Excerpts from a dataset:
++++

(* ===== verification/FmJobsProof.v ===== *)
(** * The job queue: who owns which job, in every schedule *)

From S2P Require Import Prelude.
From S2P Require Import CString.
From S2P Require Import FmFiles.
From S2P Require Import FmTrash.
From S2P Require Import FmJobs.
From stdpp Require Import gmap.
Open Scope Z_scope.

(** ** Linked lists *)

Fixpoint linked (h : gmap Z FmJob) (p : Z) (l : list Z) : Prop :=
  match l with
  | [] => p = NULL
  | a :: l' => p = a ∧ a ≠ NULL ∧ ∃ j, h !! a = Some j ∧ linked h (next j) l'
  end.

Lemma linked_ext h h' p l :
  (∀ a, a ∈ l → next <$> h' !! a = next <$> h !! a) → linked h p l → linked h' p l.
Proof.
  revert p. induction l as [|a l IH]; intros p Hn; cbn [linked]; [done|]. intros (-> & Ha & j & Hj & Hl).
  split; [done|]. split; [done|]. assert (E : next <$> h' !! a = next <$> h !! a) by (apply Hn; set_solver).
  rewrite Hj in E. destruct (h' !! a) as [j'|]; [|done]. injection E as E. exists j'. split; [done|].
  rewrite E. apply IH; [|done]. intros b Hb. apply Hn. set_solver.
Qed.
Lemma linked_insert h p l a j : a ∉ l → linked h p l → linked (<[a := j]> h) p l.
Proof. intros Ha. apply linked_ext. intros b Hb. rewrite lookup_insert_ne; [done|]. by intros <-. Qed.
Lemma linked_delete h p l a : a ∉ l → linked h p l → linked (delete a h) p l.
Proof. intros Ha. apply linked_ext. intros b Hb. rewrite lookup_delete_ne; [done|]. by intros <-. Qed.
Lemma linked_update h p l a j j' : h !! a = Some j → next j' = next j → linked h p l → linked (<[a := j']> h) p l.
Proof.
  intros Ha Hn. apply linked_ext. intros b Hb. destruct (decide (a = b)) as [<-|]; [|by rewrite lookup_insert_ne].
  rewrite lookup_insert_eq, Ha. cbn. by rewrite Hn.
Qed.
Lemma linked_head h p l : linked h p l → p = default NULL (head l).
Proof. by destruct l as [|a l]; [|intros (-> & _)]. Qed.
Lemma linked_null h l : linked h NULL l → l = [].
Proof. destruct l as [|a l]; [done|]. by intros (E & Ha & _). Qed.
Lemma linked_nonnull h p l : p ≠ NULL → linked h p l → ∃ l' j, l = p :: l' ∧ h !! p = Some j ∧ linked h (next j) l'.
Proof. destruct l as [|a l]; [done|]. intros _ (-> & _ & j & Hj & Hl). eauto. Qed.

++++

§ Task
Retype all of the entries shown above, exactly.

§ Solution to the problem
(* ===== verification/FmJobsProof.v ===== *)
(** * The job queue: who owns which job, in every schedule *)

From S2P Require Import Prelude.
From S2P Require Import CString.
From S2P Require Import FmFiles.
From S2P Require Import FmTrash.
From S2P Require Import FmJobs.
From stdpp Require Import gmap.
Open Scope Z_scope.

(** ** Linked lists *)

Fixpoint linked (h : gmap Z FmJob) (p : Z) (l : list Z) : Prop :=
  match l with
  | [] => p = NULL
  | a :: l' => p = a ∧ a ≠ NULL ∧ ∃ j, h !! a = Some j ∧ linked h (next j) l'
  end.

Lemma linked_ext h h' p l :
  (∀ a, a ∈ l → next <$> h' !! a = next <$> h !! a) → linked h p l → linked h' p l.
Proof.
  revert p. induction l as [|a l IH]; intros p Hn; cbn [linked]; [done|]. intros (-> & Ha & j & Hj & Hl).
  split; [done|]. split; [done|]. assert (E : next <$> h' !! a = next <$> h !! a) by (apply Hn; set_solver).
  rewrite Hj in E. destruct (h' !! a) as [j'|]; [|done]. injection E as E. exists j'. split; [done|].
  rewrite E. apply IH; [|done]. intros b Hb. apply Hn. set_solver.
Qed.
Lemma linked_insert h p l a j : a ∉ l → linked h p l → linked (<[a := j]> h) p l.
Proof. intros Ha. apply linked_ext. intros b Hb. rewrite lookup_insert_ne; [done|]. by intros <-. Qed.
Lemma linked_delete h p l a : a ∉ l → linked h p l → linked (delete a h) p l.
Proof. intros Ha. apply linked_ext. intros b Hb. rewrite lookup_delete_ne; [done|]. by intros <-. Qed.
Lemma linked_update h p l a j j' : h !! a = Some j → next j' = next j → linked h p l → linked (<[a := j']> h) p l.
Proof.
  intros Ha Hn. apply linked_ext. intros b Hb. destruct (decide (a = b)) as [<-|]; [|by rewrite lookup_insert_ne].
  rewrite lookup_insert_eq, Ha. cbn. by rewrite Hn.
Qed.
Lemma linked_head h p l : linked h p l → p = default NULL (head l).
Proof. by destruct l as [|a l]; [|intros (-> & _)]. Qed.
Lemma linked_null h l : linked h NULL l → l = [].
Proof. destruct l as [|a l]; [done|]. by intros (E & Ha & _). Qed.
Lemma linked_nonnull h p l : p ≠ NULL → linked h p l → ∃ l' j, l = p :: l' ∧ h !! p = Some j ∧ linked h (next j) l'.
Proof. destruct l as [|a l]; [done|]. intros _ (-> & _ & j & Hj & Hl). eauto. Qed.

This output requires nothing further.